> _What you need to do_: The line containing "intros Hc. unfold jchar, utf8_write in *." marks the end; copy exactly all lines from the start of the material up to and including it.

> _Data supplied_:
Lemma shiftr_ascii b : 0 <= b < 128 -> 0 <= Z.shiftr b 4 < 8.
Proof.
  intros Hb. rewrite Z.shiftr_div_pow2 by lia. change (2 ^ 4) with 16. lia.
Qed.

(** ** Characters *)

Definition jchar (c : Z) : Prop := 0 <= c < 65536.

(** The three forms. *)
Lemma utf8_write_cases c :
  jchar c ->
  (1 <= c < 128 /\ utf8_write c = [c]) \/
  ((c = 0 \/ 128 <= c < 2048) /\ utf8_write c = [192 + c / 64; 128 + c mod 64]) \/
  (2048 <= c /\ utf8_write c = [224 + c / 4096; 128 + c / 64 mod 64; 128 + c mod 64]).
Proof.
  intros Hc. unfold jchar, utf8_write in *.
  rewrite !Z.shiftr_div_pow2 by lia. change (2 ^ 6) with 64. change (2 ^ 12) with 4096.
  change 0x3F with (Z.ones 6). rewrite !Z.land_ones by lia. change (2 ^ 6) with 64.
  pose proof (Z.mod_pos_bound c 64 ltac:(lia)). pose proof (Z.mod_pos_bound (c / 64) 64 ltac:(lia)).
  destruct (negb (c =? 0) && (c <=? 127)) eqn:H1.
  { left. rewrite u1_small; [split; [lia|done]|lia]. }
  right. destruct (Z.leb_spec c 2047) as [H2|H2].
  - left. split; [lia|]. rewrite u1_small by lia.
    destruct (lor_C0 (c / 64)) as [-> _]; [lia|]. by destruct (lor_80 (c mod 64)) as [-> _].
  - right. split; [lia|]. destruct (lor_E0 (c / 4096)) as [-> _]; [lia|].
    destruct (lor_80 (c mod 64)) as [-> _]; [done|]. by destruct (lor_80 (c / 64 mod 64)) as [-> _].
Qed.

Lemma utf8_size_write c : jchar c -> utf8_size c = zlength (utf8_write c).
Proof.
  intros Hc. unfold utf8_size.
  destruct (utf8_write_cases c Hc) as [(H1 & ->)|[(H1 & ->)|(H1 & ->)]]; cbn;
    destruct ((1 <=? c) && (c <=? 127)) eqn:?; destruct (Z.leb_spec c 2047); try reflexivity; lia.
Qed.

Lemma utf8_write_bytes c : jchar c -> Forall (fun b => 0 <= b < 256) (utf8_write c).
Proof.
  intros Hc. unfold jchar in Hc.
  destruct (utf8_write_cases c Hc) as [(H1 & ->)|[(H1 & ->)|(H1 & ->)]]; repeat constructor; lia.
Qed.

Lemma utf8_write_length c : jchar c -> 1 <= zlength (utf8_write c) <= 3.
Proof. intros Hc. by destruct (utf8_write_cases c Hc) as [(_ & ->)|[(_ & ->)|(_ & ->)]]. Qed.

(** Reading through a known prefix. *)
Lemma byte_pre pre b post : byte (pre ++ b :: post) (zlength pre) = Some b.
Proof. unfold byte. rewrite zlookup_app_r by lia. by rewrite Z.sub_diag. Qed.

Lemma byte_pre_1 pre a b post : byte (pre ++ a :: b :: post) (zlength pre + 1) = Some b.
Proof. unfold byte. rewrite zlookup_app_r by lia. by replace (zlength pre + 1 - zlength pre) with 1 by lia. Qed.

Lemma byte_pre_2 pre a b c post : byte (pre ++ a :: b :: c :: post) (zlength pre + 2) = Some c.
Proof. unfold byte. rewrite zlookup_app_r by lia. by replace (zlength pre + 2 - zlength pre) with 2 by lia. Qed.

Lemma is_continuation_80 l : 0 <= l < 64 -> is_continuation (128 + l) = true.
Proof. intros Hl. rewrite is_continuation_spec by lia. lia. Qed.

(** [next] looks at the form of the bytes it starts at. *)
Lemma next_1 pre b post : 0 <= b < 128 -> next (pre ++ b :: post) (zlength pre) = Some (b, zlength pre + 1).
Proof.
  intros Hb. unfold next. rewrite byte_pre. cbn [mbind option_bind]. pose proof (shiftr_ascii b Hb).
  repeat match goal with |- context [?x =? ?y] => destruct (Z.eqb_spec x y); [lia|] end. done.
Qed.

Lemma next_2 pre h l post :
  0 <= h < 32 -> 0 <= l < 64 ->
  next (pre ++ (192 + h) :: (128 + l) :: post) (zlength pre) = Some (h * 64 + l, zlength pre + 2).
Proof.
  intros Hh Hl. unfold next. rewrite byte_pre, byte_pre_1. cbn [mbind option_bind].
  destruct (lor_C0 h Hh) as (_ & -> & ->). destruct (lor_80 l Hl) as [_ ->]. rewrite is_continuation_80 by done.
  rewrite Z.shiftl_mul_pow2 by lia. change (2 ^ 6) with 64.
  assert (h / 16 = 0 \/ h / 16 = 1) as [-> | ->] by lia; done.
Qed.
Lemma turn_string x :
  tag_at cp index = Some JVM_CONSTANT_StringIndex -> slot_at cp index = Some (SlotInt x) ->
  first_turn (cp <-- resolve_string_index cfp cp length index; Return (cp, index + 1))%check.
Proof.
  intros Ht Hs. eapply retags; [exact Ht|by right|]. unfold resolve_string_index, string_index_at. rewrite (int_at_slot _ _ _ Hs).
  cbn [access and_check]. eapply yields_and_check; [apply yields_check_reference|]. intros [] Hr.
  destruct (utf8_entry cp length index x half Hr) as (sym & -> & Hok). by exists sym.
Qed.

Lemma first_turn_method_type x :
  tag_at cp index = Some JVM_CONSTANT_MethodType -> slot_at cp index = Some (SlotInt x) ->
  first_turn (cp <-- check_method_type cfp cp length index; Return (cp, index + 1))%check.
Proof.
  intros Ht Hs. eapply keeps; [exact Ht|exact Hs|done|done|]. unfold check_method_type, method_type_index_at.
  rewrite (int_at_slot _ _ _ Hs). cbn [access and_check].
  eapply yields_and_check; [apply yields_check_property|]. intros [] [Hr _]%andb_prop. split; [done|by constructor].
Qed.

Lemma first_pass_entry_turn : first_turn (first_pass_entry cfp cp length index).
Proof.
  destruct (visited_entry cp length index half inside) as (tag & slot & Ht & Hs & Hr & Hw).
  unfold first_pass_entry. rewrite Ht. cbn [access and_check]. cbv zeta.
  destruct Hr as [s Hok|tag x Hin Hx|tag high low Hin Hh Hl|tag x Hin|tag x Hin].
  - cbn [existsb]. apply (keeps (Return cp) _ _ Ht Hs); [done|done|]. split; [done|by constructor].
  - cbn in Hin. destruct Hin as [<-|[<-|[<-|[]]]]; [by eapply turn_class|by eapply turn_string|by eapply first_turn_method_type].
  - cbn in Hin. destruct Hin as [<-|[<-|[<-|[<-|[<-|[<-|[]]]]]]].
    1, 2, 3: eapply turn_member; [exact Ht|exact Hs|done|done|cbn; tauto].
    + by eapply turn_name_and_type.
    + by eapply first_turn_invoke_dynamic.
    + by eapply first_turn_method_handle.
  - cbn in Hin. destruct Hin as [<-|[<-|[]]]; apply (keeps (Return cp) _ _ Ht Hs); try done; (split; [done|constructor; cbn; tauto]).
  - assert (is_wide tag = true) as Hwide by (cbn in Hin; by destruct Hin as [<-|[<-|[]]]).
    destruct (Hw Hwide) as [Hlt Hinv].
    assert (pool_half cp length (index + 2)) as Hhalf.
    { pose proof (half_step cp length index tag (SlotLong x) half inside Ht Hs) as Hstep. rewrite Hwide in Hstep.
      apply Hstep; [by constructor|cbn in Hin; by destruct Hin as [<-|[<-|[]]]|done]. }
    cbn in Hin. destruct Hin as [<-|[<-|[]]]; cbn [existsb]; rewrite Hinv; unfold first_turn;
      (eapply yields_and_check; [apply yields_check_property|]; intros [] _; cbn [yields fst snd];
       replace (index + 1 + 1) with (index + 2) by lia; split; [done|lia]).
Qed.
End turn.

Lemma first_pass_yields fuel cp length index :
  pool_half cp length index -> 1 <= index <= length -> length - index <= Z.of_nat fuel ->
  yields (first_pass cfp fuel cp length index) (fun cp' => pool_half cp' length length).
Proof.
  revert cp index. induction fuel as [|fuel IH]; intros cp index Hp Hi Hf; cbn [first_pass]; destruct (Z.ltb_spec index length); try lia.
  1, 3: assert (index = length) as -> by lia; done.
  eapply yields_and_check; [apply (first_pass_entry_turn cp length index Hp); lia|].
  intros [cp' index'] [Hp' Hlt]. cbn [fst snd] in *. apply IH; [done|lia|lia].
Qed.
End first.

(** ** The second pass *)

Section second.
Variable cfp : ClassFileParser.
Variable isStart isPart : Z -> option bool.
Variable lookup_only : list Z -> bool.
Variable empty_body : Z.
Hypothesis version_49 : 49 <= cfp_major_version cfp.
Hypothesis verifies : cfp_need_verify cfp = true.

(** [m] returns or throws ClassFormatError. *)
Definition decides {A} (m : Outcome A) : Prop := yields m (fun a => m = Return a).

Lemma checks_decides m P : checks m P -> decides m.
Proof. by intros [[_ ->]|[_ [msg ->]]]. Qed.

Lemma class_name_decides s : symbol_ok s -> decides (verify_legal_class_name cfp isStart isPart s).
Proof.
  intros (_ & cs & Hcs & Hb). destruct (cfp_relax_verify cfp) eqn:Hr.
  - unfold verify_legal_class_name, _relax_verify. by rewrite Hr, orb_true_r.
  - by eapply checks_decides, class_name_checks.
Qed.

Lemma field_name_decides s : symbol_ok s -> decides (verify_legal_field_name cfp isStart isPart s).
Proof.
  intros (_ & cs & Hcs & Hb). destruct (cfp_relax_verify cfp) eqn:Hr.
  - unfold verify_legal_field_name, _relax_verify. by rewrite Hr, orb_true_r.
  - by eapply checks_decides, field_name_checks.
Qed.

Lemma method_name_decides s : symbol_ok s -> decides (verify_legal_method_name cfp isStart isPart s).
Proof.
  intros (_ & cs & Hcs & Hb). destruct (cfp_relax_verify cfp) eqn:Hr.
  - unfold verify_legal_method_name, _relax_verify. by rewrite Hr, orb_true_r.
  - by eapply checks_decides, method_name_checks.
Qed.

Lemma field_signature_decides name s : decides (verify_legal_field_signature cfp isStart isPart name s).
Proof.
  by destruct (verify_legal_field_signature_cases cfp isStart isPart version_49 name s verifies) as [[-> _]|[[msg ->] _]].
Qed.

Lemma method_signature_decides name s : symbol_ok s -> decides (verify_legal_method_signature cfp isStart isPart name s).
Proof.
  intros [Hl _].
  by destruct (verify_legal_method_signature_cases cfp isStart isPart version_49 name s verifies Hl)
    as [(ps & r & _ & _ & _ & ->)|[[msg ->] _]].
Qed.

(** The pool between the passes. *)
Variables (cp : ConstantPool) (length : Z).
Hypothesis final : pool_half cfp cp length length.

Lemma final_lookup kind i :
  refers_to cp length kind i -> kind JVM_CONSTANT_Invalid = false ->
  exists tag slot, tag_at cp i = Some tag /\ slot_at cp i = Some slot /\ kind tag = true /\ final_entry cfp cp length tag slot /\
    1 <= i < length.
Proof.
  unfold refers_to, refers, valid_cp_range. intros [Hv Hk]%andb_prop Hinv. destruct (tag_at cp i) as [tag|] eqn:Ht; [|done].
  destruct (ph_done _ _ _ _ final i ltac:(lia)) as [(Hti & _)|(t & s & Ht' & Hs & Hf & _)]; [congruence|].
  assert (t = tag) as -> by congruence. exists tag, s. repeat split; try done; lia.
Qed.

(** The forms an entry with a known tag can have. *)
Ltac final_inv H :=
  inversion H; subst;
  try match goal with
      | Hin : In _ _ |- _ => exfalso; cbn in Hin; repeat (destruct Hin as [Hin|Hin]; [discriminate Hin|]); destruct Hin
      end.

Lemma utf8_symbol i : refers_to cp length tag_is_utf8 i -> exists s, symbol_at cp i = Some s /\ symbol_ok s.
Proof. by apply utf8_entry with (cfp := cfp) (index := length). Qed.

Lemma class_symbol i :
  refers_to cp length (is_klass_reference cfp) i ->
  exists s, tag_at cp i = Some JVM_CONSTANT_UnresolvedClass /\ slot_at cp i = Some (SlotSymbol s) /\ symbol_ok s /\ 1 <= i < length.
Proof.
  intros Hr. destruct (final_lookup _ i Hr) as (tag & slot & Ht & Hs & Hk & Hf & Hi).
  { unfold is_klass_reference. by destruct (EnableInvokeDynamic cfp). }
  assert (tag = JVM_CONSTANT_UnresolvedClass \/ tag = JVM_CONSTANT_ClassIndex \/ tag = JVM_CONSTANT_Class \/
          tag = JVM_CONSTANT_UnresolvedClassInError) as [-> | [-> | [-> | ->]]].
  { unfold is_klass_reference, tag_is_klass_or_reference, tag_is_klass_reference, tag_is_klass, tag_is_klass_index,
      tag_is_unresolved_klass in Hk. destruct (EnableInvokeDynamic cfp); lia. }
  - final_inv Hf. by exists s.
  - final_inv Hf.
  - final_inv Hf.
  - final_inv Hf.
Qed.
(** ** Injected fields *)

Lemma yields_inject_field java_fields inj st java injected ts :
  injected_ok inj -> fields_state java injected ts st ->
  yields (inject_field vmSymbols_at cp java_fields inj st) (fun st' => exists injected' ts', fields_state java injected' ts' st').
Proof.
  intros (_ & _ & name & sig & Hname & Hsig & Hbytes) [Hf Hj Hi Hts Hc Hg]. unfold inject_field. rewrite Hname, Hsig. cbn [access and_check].
  destruct (_ && _); [exists injected, ts; by split|].
  destruct (field_signature_type sig Hbytes) as (type & -> & Hatype). cbn [access and_check]. destruct (Hatype false) as [t Ht].
  destruct (update_count_counted (st_fac st) ts false type t Hc Ht) as (fac' & -> & Hc'). cbn [access and_check yields].
  exists (injected ++ [set_offset (atype_value t) (initialize JVM_ACC_FIELD_INTERNAL (inj_name_index inj) (inj_signature_index inj) 0 0)]), (ts ++ [t]).
  split; cbn [st_fields st_generic_signatures st_fac]; [by rewrite Hf, <- app_assoc|done| | |done|].
  - apply Forall_app. split; [done|]. constructor; [|constructor]. by split; [|exists name|exists sig].
  - apply Forall2_app; [done|]. constructor; [apply offset_atype|constructor].
  - rewrite generics_app, Hg. symmetry. apply Z.add_0_r.
Qed.

Lemma yields_inject_fields java_fields injs st java injected ts :
  Forall injected_ok injs -> fields_state java injected ts st ->
  yields (inject_fields vmSymbols_at cp java_fields injs st) (fun st' => exists injected' ts', fields_state java injected' ts' st').
Proof.
  intros Hinjs. revert st injected ts. induction Hinjs as [|inj injs Hinj _ IH]; intros st injected ts Hst; [by exists injected, ts|].
  cbn [inject_fields]. eapply yields_and_check; [by eapply yields_inject_field|]. intros st' (i' & ts' & Hst'). by eapply IH.
Qed.

(** ** The array of fields *)

(** The name and the signature of a field. *)
Definition names (f : FieldInfo) (e : NameSigHash) : Prop :=
  field_name vmSymbols_at cp f = Some (fst e) /\ field_signature vmSymbols_at cp f = snd e.

Lemma names_and_sigs_total fields :
  Forall (fun p => (exists name, field_name vmSymbols_at cp (fst p) = Some name) /\ exists sig, field_signature vmSymbols_at cp (fst p) = Some sig) fields ->
  exists entries, names_and_sigs vmSymbols_at cp fields = Some entries /\
    Forall2 names (map fst fields) entries.
Proof.
  induction 1 as [|[f g] fields [[name Hn] [sig Hs]] _ (entries & He & Hall)]; [by exists []|]. cbn [fst] in *. cbn [names_and_sigs].
  rewrite Hn, Hs, He. eexists. split; [reflexivity|]. cbn [map fst]. by constructor.
Qed.

(** What parsed fields promise to the streams and to the layout. *)
Record parsed_fields_ok (pf : ParsedFields) : Prop := {
  pfo_fields : exists java injected gs ts,
    pf_fields pf = field_array (java ++ injected) gs /\ zlength gs = generics (java ++ injected) /\
    zlength java = pf_java_fields_count pf /\
    Forall (field_ok false) java /\ Forall (field_ok true) injected /\
    Forall2 (fun f t => atype_of_value (offset f) = Some t) (java ++ injected) ts /\ counted (pf_fac pf) ts /\
    (1 < pf_java_fields_count pf -> exists entries, Forall2 names (java ++ injected) entries /\ NoDup entries)
}.

Lemma reads_parse_java_fields k is_interface st java ts :
  fields_state java [] ts st ->
  reads 0 (times k (parse_field cfp isStart isPart options cp is_interface) st) 0
    (fun st' => exists java' ts', zlength java' = zlength java + Z.of_nat k /\ fields_state java' [] ts' st').
Proof.
  revert st java ts. induction k as [|k IH]; intros st java ts Hst; cbn [times].
  { apply reads_done; [lia|]. exists java, ts. split; [lia|done]. }
  eapply reads_next; [by apply (reads_parse_field is_interface 0 st java ts)|]. intros st' (f & t & Hst').
  eapply reads_mono; [apply (IH _ _ _ Hst')|lia|lia|]. intros st'' (java' & ts' & Hlen & H'). exists java', ts'. split; [|done].
  rewrite Hlen, zlength_app, zlength_cons, zlength_nil. lia.
Qed.

Lemma fields_state_new : fields_state [] [] [] (mkFieldsState [] [] new_allocation_count []).
Proof. split; try exact counted_new; first [reflexivity|constructor]. Qed.

Lemma reads_parse_fields n class_name is_interface :
  Forall injected_ok (get_injected class_name) ->
  reads n (parse_fields cfp isStart isPart address options vmSymbols_at get_injected class_name cp is_interface) 0 parsed_fields_ok.
Proof.
  intros Hinj. unfold parse_fields. eapply reads_next; [apply reads_more; lia|]. intros [] _.
  eapply reads_next; [apply reads_get_u2_fast; lia|]. intros length' Hlength.
  eapply reads_next; [apply (reads_parse_java_fields _ _ _ [] [] fields_state_new)|]. intros st0 (java & ts0 & Hlen & Hst0).
  eapply reads_next; [apply reads_lift, yields_or_yields; by eapply yields_inject_fields|].
  intros st (injected & ts & [Hf Hj Hi Hts Hc Hg]).
  pose proof (all_fields_of (java ++ injected) (st_generic_signatures st)) as Hpairs. rewrite Hg, Hf in Hpairs. specialize (Hpairs eq_refl).
  pose proof (with_generics_fst (java ++ injected) (st_generic_signatures st)) as Hfst.
  set (pairs := with_generics _ _) in *.
  eapply (reads_next _ _ 0 (fun _ => 1 < length' -> exists entries, Forall2 names (java ++ injected) entries /\ NoDup entries)).
  - rewrite verifies. cbn [andb]. destruct (Z.ltb_spec 1 length') as [_|]; [|apply reads_done; [done|intros; lia]]. cbn [when]. rewrite Hf.
    eapply reads_next; [apply (reads_access _ _ (fun a => a = pairs)); by exists pairs|]. intros ? ->.
    destruct (names_and_sigs_total pairs) as (entries & Hentries & Hnames).
    { apply Forall_fmap with (f := fst) (P := fun f => (exists name, field_name vmSymbols_at cp f = Some name) /\ exists sig, field_signature vmSymbols_at cp f = Some sig).
      change (fst <$> pairs) with (map fst pairs). rewrite Hfst. apply Forall_app. split; (eapply Forall_impl; [eassumption|]); by intros f [_ ? ?]. }
    rewrite Hfst in Hnames.
    eapply reads_next; [apply (reads_access _ _ (fun a => a = entries)); by exists entries|]. intros ? ->.
    destruct (has_duplicate_total address entries) as (dup & Hdup & Hnodup).
    eapply reads_next; [apply (reads_access _ _ (fun a => a = dup)); by exists dup|]. intros ? ->.
    destruct dup; [apply reads_throw|]. apply reads_done; [lia|]. intros _. exists entries. split; [done|by apply Hnodup].
  - intros [] Hnames. apply reads_done; [lia|]. split. exists java, injected, (st_generic_signatures st), ts. cbn [pf_fields pf_java_fields_count pf_fac].
    rewrite Hf in *. rewrite zlength_nil in Hlen. cbv beta in Hlength. assert (zlength java = length') by lia. by split_and!.
Qed.
End fields.

(** ** Parsing and laying out *)

(** A stream that [parse_fields] and the parsers after it start from. *)
Record ready (s : ClassFileStream) : Prop := {
  rdy_wf : stream_wf s;
  rdy_verify : cfs_need_verify s = true;
  rdy_size : stream_length s < 1073741824
}.

Lemma parsed_pool cfp isStart isPart lookup_only empty_body s es :
  49 <= cfp_major_version cfp -> cfp_need_verify cfp = true -> stream_wf s ->
  parse_constant_pool cfp isStart isPart lookup_only empty_body s = Return es ->
  exists length, length < 65536 /\ passed cfp isStart isPart empty_body (es_cp es) length.
Proof.
  intros Hversion Hverify Hs Hparse.
  pose proof (parse_constant_pool_yields cfp isStart isPart lookup_only empty_body Hversion Hverify s Hs) as Hy. rewrite Hparse in Hy. apply Hy.
Qed.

> _Your solution_:
Lemma shiftr_ascii b : 0 <= b < 128 -> 0 <= Z.shiftr b 4 < 8.
Proof.
  intros Hb. rewrite Z.shiftr_div_pow2 by lia. change (2 ^ 4) with 16. lia.
Qed.

(** ** Characters *)

Definition jchar (c : Z) : Prop := 0 <= c < 65536.

(** The three forms. *)
Lemma utf8_write_cases c :
  jchar c ->
  (1 <= c < 128 /\ utf8_write c = [c]) \/
  ((c = 0 \/ 128 <= c < 2048) /\ utf8_write c = [192 + c / 64; 128 + c mod 64]) \/
  (2048 <= c /\ utf8_write c = [224 + c / 4096; 128 + c / 64 mod 64; 128 + c mod 64]).
Proof.
  intros Hc. unfold jchar, utf8_write in *.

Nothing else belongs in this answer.